Stored items:
(** * hid-switch2: protocol engine of the Nintendo Switch 2 controller driver

    A shallow embedding of [hid-switch2.c] / [hid-switch2.h]: the
    calibration codec, the command decoder, the initialization state
    machine, the report transforms and the rumble encoder.  Integers of the
    C code are [Z] with the conversions of the C types written out; a
    pointer into a receive buffer is the list of the bytes from that
    position on. *)

From Stdlib Require Import ZArith List Bool Lia.
Import ListNotations.

Local Open Scope Z_scope.

(** ** Machine integers *)

Module CInt.

(** Conversion to [uint8_t], [uint16_t], [unsigned int], [unsigned long]
    (64 bit) and to a 10-bit bit-field. *)
Definition u8 (v : Z) : Z := v mod 2 ^ 8.
Definition u16 (v : Z) : Z := v mod 2 ^ 16.
Definition u32 (v : Z) : Z := v mod 2 ^ 32.
Definition ulong (v : Z) : Z := v mod 2 ^ 64.
Definition u10 (v : Z) : Z := v mod 2 ^ 10.

(** Conversion to [int8_t] and to [int] (the kernel is built with
    wrapping signed arithmetic). *)
Definition s8 (v : Z) : Z := (v + 2 ^ 7) mod 2 ^ 8 - 2 ^ 7.
Definition int (v : Z) : Z := (v + 2 ^ 31) mod 2 ^ 32 - 2 ^ 31.

Definition U16_MAX : Z := 65535.
Definition U32_MAX : Z := 4294967295.

(** Truth value of a C scalar. *)
Definition truthy (v : Z) : bool := negb (v =? 0).

(** The kernel's [clamp(val, lo, hi)] is [min(max(val, lo), hi)]. *)
Definition clamp (val lo hi : Z) : Z := Z.min (Z.max val lo) hi.

Definition is_byte (b : Z) : Prop := 0 <= b < 256.

End CInt.
Import CInt.

(** Errno values returned (negated) by the driver. *)
Definition EINVAL : Z := 22.
Definition ENOMEM : Z := 12.
Definition ENODEV : Z := 19.
Definition ENOTCONN : Z := 107.

(** ** Constants of hid-switch2.h *)

Definition NS2_FLASH_ADDR_SERIAL : Z := 0x13002.
Definition NS2_FLASH_ADDR_FACTORY_PRIMARY_CALIB : Z := 0x130a8.
Definition NS2_FLASH_ADDR_FACTORY_SECONDARY_CALIB : Z := 0x130e8.
Definition NS2_FLASH_ADDR_FACTORY_TRIGGER_CALIB : Z := 0x13140.
Definition NS2_FLASH_ADDR_USER_PRIMARY_CALIB : Z := 0x1fc040.
Definition NS2_FLASH_ADDR_USER_SECONDARY_CALIB : Z := 0x1fc080.

Definition NS2_FLASH_SIZE_SERIAL : Z := 0x10.
Definition NS2_FLASH_SIZE_FACTORY_AXIS_CALIB : Z := 9.
Definition NS2_FLASH_SIZE_FACTORY_TRIGGER_CALIB : Z := 2.
Definition NS2_FLASH_SIZE_USER_AXIS_CALIB : Z := 11.

Definition NS2_USER_CALIB_MAGIC : Z := 0xa1b2.

Definition NS2_FEATURE_BUTTONS : Z := 1.
Definition NS2_FEATURE_ANALOG : Z := 2.
Definition NS2_FEATURE_IMU : Z := 4.
Definition NS2_FEATURE_RUMBLE : Z := 32.

Definition NS2_CMD_NFC : Z := 0x01.
Definition NS2_CMD_FLASH : Z := 0x02.
Definition NS2_CMD_INIT : Z := 0x03.
Definition NS2_CMD_GRIP : Z := 0x08.
Definition NS2_CMD_LED : Z := 0x09.
Definition NS2_CMD_FEATSEL : Z := 0x0c.
Definition NS2_CMD_FW_INFO : Z := 0x10.

Definition NS2_SUBCMD_FLASH_READ : Z := 0x04.
Definition NS2_SUBCMD_INIT_USB : Z := 0xd.
Definition NS2_SUBCMD_FEATSEL_SET_MASK : Z := 0x2.
Definition NS2_SUBCMD_FEATSEL_ENABLE : Z := 0x4.
Definition NS2_SUBCMD_GRIP_ENABLE_BUTTONS : Z := 0x2.
Definition NS2_SUBCMD_LED_PATTERN : Z := 0x7.
Definition NS2_SUBCMD_FW_INFO_GET : Z := 0x1.

Definition NS2_CTLR_TYPE_JCL : Z := 0x00.
Definition NS2_CTLR_TYPE_JCR : Z := 0x01.
Definition NS2_CTLR_TYPE_PRO : Z := 0x02.
Definition NS2_CTLR_TYPE_GC : Z := 0x03.

(** [enum switch2_init_step], with CONFIG_SWITCH2_FF defined (the Makefile
    passes -DCONFIG_SWITCH2_FF). *)
Definition NS2_INIT_STARTING : Z := 0.
Definition NS2_INIT_READ_SERIAL : Z := 1.
Definition NS2_INIT_READ_FACTORY_PRIMARY_CALIB : Z := 2.
Definition NS2_INIT_READ_FACTORY_SECONDARY_CALIB : Z := 3.
Definition NS2_INIT_READ_FACTORY_TRIGGER_CALIB : Z := 4.
Definition NS2_INIT_READ_USER_PRIMARY_CALIB : Z := 5.
Definition NS2_INIT_READ_USER_SECONDARY_CALIB : Z := 6.
Definition NS2_INIT_SET_FEATURE_MASK : Z := 7.
Definition NS2_INIT_ENABLE_FEATURES : Z := 8.
Definition NS2_INIT_GET_FIRMWARE_INFO : Z := 9.
Definition NS2_INIT_ENABLE_RUMBLE : Z := 10.
Definition NS2_INIT_GRIP_BUTTONS : Z := 11.
Definition NS2_INIT_SET_PLAYER_LEDS : Z := 12.
Definition NS2_INIT_INPUT : Z := 13.
Definition NS2_INIT_DONE : Z := 14.

(** Constants of hid-switch2.c *)
Definition NS2_TRIGGER_RANGE : Z := 4095.
Definition NS2_AXIS_MIN : Z := -32768.
Definition NS2_AXIS_MAX : Z := 32767.
Definition NS2_MAX_PLAYER_ID : Z := 8.
Definition RUMBLE_MAX : Z := 450.
Definition RUMBLE_HI_FREQ : Z := 0x187.
Definition RUMBLE_LO_FREQ : Z := 0x112.

Definition GC_RUMBLE_OFF : Z := 0.
Definition GC_RUMBLE_ON : Z := 1.
Definition GC_RUMBLE_STOP : Z := 2.

Definition switch2_ctlr_is_joycon (type : Z) : bool :=
  (type =? NS2_CTLR_TYPE_JCL) || (type =? NS2_CTLR_TYPE_JCR).

(** ** Buffers *)

(** [data[i]] for a pointer [data] into a buffer of bytes. *)
Definition byte_at (data : list Z) (i : nat) : Z := nth i data 0.

(** [__le16_to_cpu( *(__le16 * )data)] and [__le32_to_cpu( *(__le32 * )data)]. *)
Definition le16 (data : list Z) : Z :=
  Z.lor (byte_at data 0) (Z.shiftl (byte_at data 1) 8).

Definition le32 (data : list Z) : Z :=
  Z.lor (Z.lor (byte_at data 0) (Z.shiftl (byte_at data 1) 8))
        (Z.lor (Z.shiftl (byte_at data 2) 16) (Z.shiftl (byte_at data 3) 24)).

(** [__cpu_to_le32(v)] laid out as four bytes. *)
Definition cpu_to_le32 (v : Z) : list Z :=
  [Z.land v 0xFF; Z.land (Z.shiftr v 8) 0xFF;
   Z.land (Z.shiftr v 16) 0xFF; Z.land (Z.shiftr v 24) 0xFF].

(** [memcpy(dst, src, n)] on byte arrays: the first [n] bytes of [dst] are
    replaced by [src[0]] .. [src[n - 1]], the rest stays. *)
Definition memcpy (dst src : list Z) (n : nat) : list Z :=
  map (byte_at src) (seq 0 n) ++ skipn n dst.

(** ** Data model (hid-switch2.h) *)

Record switch2_axis_calibration := {
  neutral : Z;
  negative : Z;
  positive : Z
}.

Record switch2_stick_calibration := {
  x : switch2_axis_calibration;
  y : switch2_axis_calibration
}.

Record switch2_version_info := {
  major : Z;
  minor : Z;
  patch : Z;
  version_ctlr_type : Z;
  unk : Z;
  dsp_major : Z;
  dsp_minor : Z;
  dsp_patch : Z;
  dsp_type : Z
}.

(** [sizeof(struct switch2_version_info)]: 4 + 4 + 4 bytes. *)
Definition sizeof_version : Z := 12.

Record switch2_hd_rumble := {
  hi_freq : Z;
  hi_amp : Z;
  lo_freq : Z;
  lo_amp : Z
}.

Record switch2_erm_rumble := {
  error : Z;
  amplitude : Z
}.

(** ** Calibration codec *)

Definition UNCALIBRATED : list Z :=
  [0xFF; 0xFF; 0xFF; 0xFF; 0xFF; 0xFF; 0xFF; 0xFF; 0xFF].

(** [memcmp(a, b, n) == 0] *)
Definition memeq (a b : list Z) (n : nat) : bool :=
  forallb (fun i => byte_at a i =? byte_at b i) (seq 0 n).

(** The two 12-bit fields of a 3-byte group, as the source computes them
    into a [uint16_t]. *)
Definition unpack_lo (data : list Z) (i : nat) : Z :=
  u16 (Z.lor (u16 (byte_at data i))
             (Z.shiftl (Z.land (byte_at data (i + 1)) 0x0F) 8)).

Definition unpack_hi (data : list Z) (i : nat) : Z :=
  u16 (Z.lor (u16 (Z.shiftr (byte_at data (i + 1)) 4))
             (Z.shiftl (byte_at data (i + 2)) 4)).

(** [switch2_parse_stick_calibration(calib, data)]: the returned pair is
    the [bool] result and the contents of [*calib] afterwards. *)
Definition switch2_parse_stick_calibration
    (calib : switch2_stick_calibration) (data : list Z)
  : bool * switch2_stick_calibration :=
  if memeq UNCALIBRATED data 9 then (false, calib)
  else
    (true,
     {| x := {| neutral := unpack_lo data 0;
                positive := unpack_lo data 3;
                negative := unpack_lo data 6 |};
        y := {| neutral := unpack_hi data 0;
                positive := unpack_hi data 3;
                negative := unpack_hi data 6 |} |}).

(** ** The controller session (struct switch2_controller) *)

(** The [rumble] union: [hd] and [sd] are two views of the same storage.
    [hd] is packed, four bit-fields of ten bits in five bytes; [sd] is two
    [uint16_t] in the first four of these bytes.  Bit-fields are allocated
    from the least significant bit of a little-endian layout, so of the
    forty bits [hi_freq] holds 0 .. 9, [hi_amp] 10 .. 19, [lo_freq]
    20 .. 29, [lo_amp] 30 .. 39, [error] 0 .. 15 and [amplitude] 16 .. 31.
    The model keeps the storage as one number. *)
Record switch2_rumble := {
  storage : Z
}.

(** The [width] bits of [v] from bit [off] on, and [v] with these bits
    replaced by the low bits of [x]. *)
Definition bits (v off width : Z) : Z :=
  Z.land (Z.shiftr v off) (Z.ones width).

Definition set_bits (v off width x : Z) : Z :=
  Z.lor (Z.ldiff v (Z.shiftl (Z.ones width) off))
        (Z.shiftl (Z.land x (Z.ones width)) off).

(** [rumble.hd] and [rumble.sd] read. *)
Definition hd (r : switch2_rumble) : switch2_hd_rumble :=
  {| hi_freq := bits (storage r) 0 10;
     hi_amp := bits (storage r) 10 10;
     lo_freq := bits (storage r) 20 10;
     lo_amp := bits (storage r) 30 10 |}.

Definition sd (r : switch2_rumble) : switch2_erm_rumble :=
  {| error := bits (storage r) 0 16;
     amplitude := bits (storage r) 16 16 |}.

(** Assignments to one member: [rumble.hd.hi_freq = v] and so on.  The
    value is truncated to the width of the member; the other bits of the
    storage stay. *)
Definition set_hi_freq (r : switch2_rumble) (v : Z) : switch2_rumble :=
  {| storage := set_bits (storage r) 0 10 v |}.
Definition set_hi_amp (r : switch2_rumble) (v : Z) : switch2_rumble :=
  {| storage := set_bits (storage r) 10 10 v |}.
Definition set_lo_freq (r : switch2_rumble) (v : Z) : switch2_rumble :=
  {| storage := set_bits (storage r) 20 10 v |}.
Definition set_lo_amp (r : switch2_rumble) (v : Z) : switch2_rumble :=
  {| storage := set_bits (storage r) 30 10 v |}.
Definition set_error (r : switch2_rumble) (v : Z) : switch2_rumble :=
  {| storage := set_bits (storage r) 0 16 v |}.
Definition set_amplitude (r : switch2_rumble) (v : Z) : switch2_rumble :=
  {| storage := set_bits (storage r) 16 16 v |}.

Task prompt:
Look above for the line with "Z.land (Z.shiftr v 16)"; retype exactly that line, every line after it up to the line with "Definition memcpy (dst", and that line too, nothing else.

Answer area:
   Z.land (Z.shiftr v 16) 0xFF; Z.land (Z.shiftr v 24) 0xFF].

(** [memcpy(dst, src, n)] on byte arrays: the first [n] bytes of [dst] are
    replaced by [src[0]] .. [src[n - 1]], the rest stays. *)
Definition memcpy (dst src : list Z) (n : nat) : list Z :=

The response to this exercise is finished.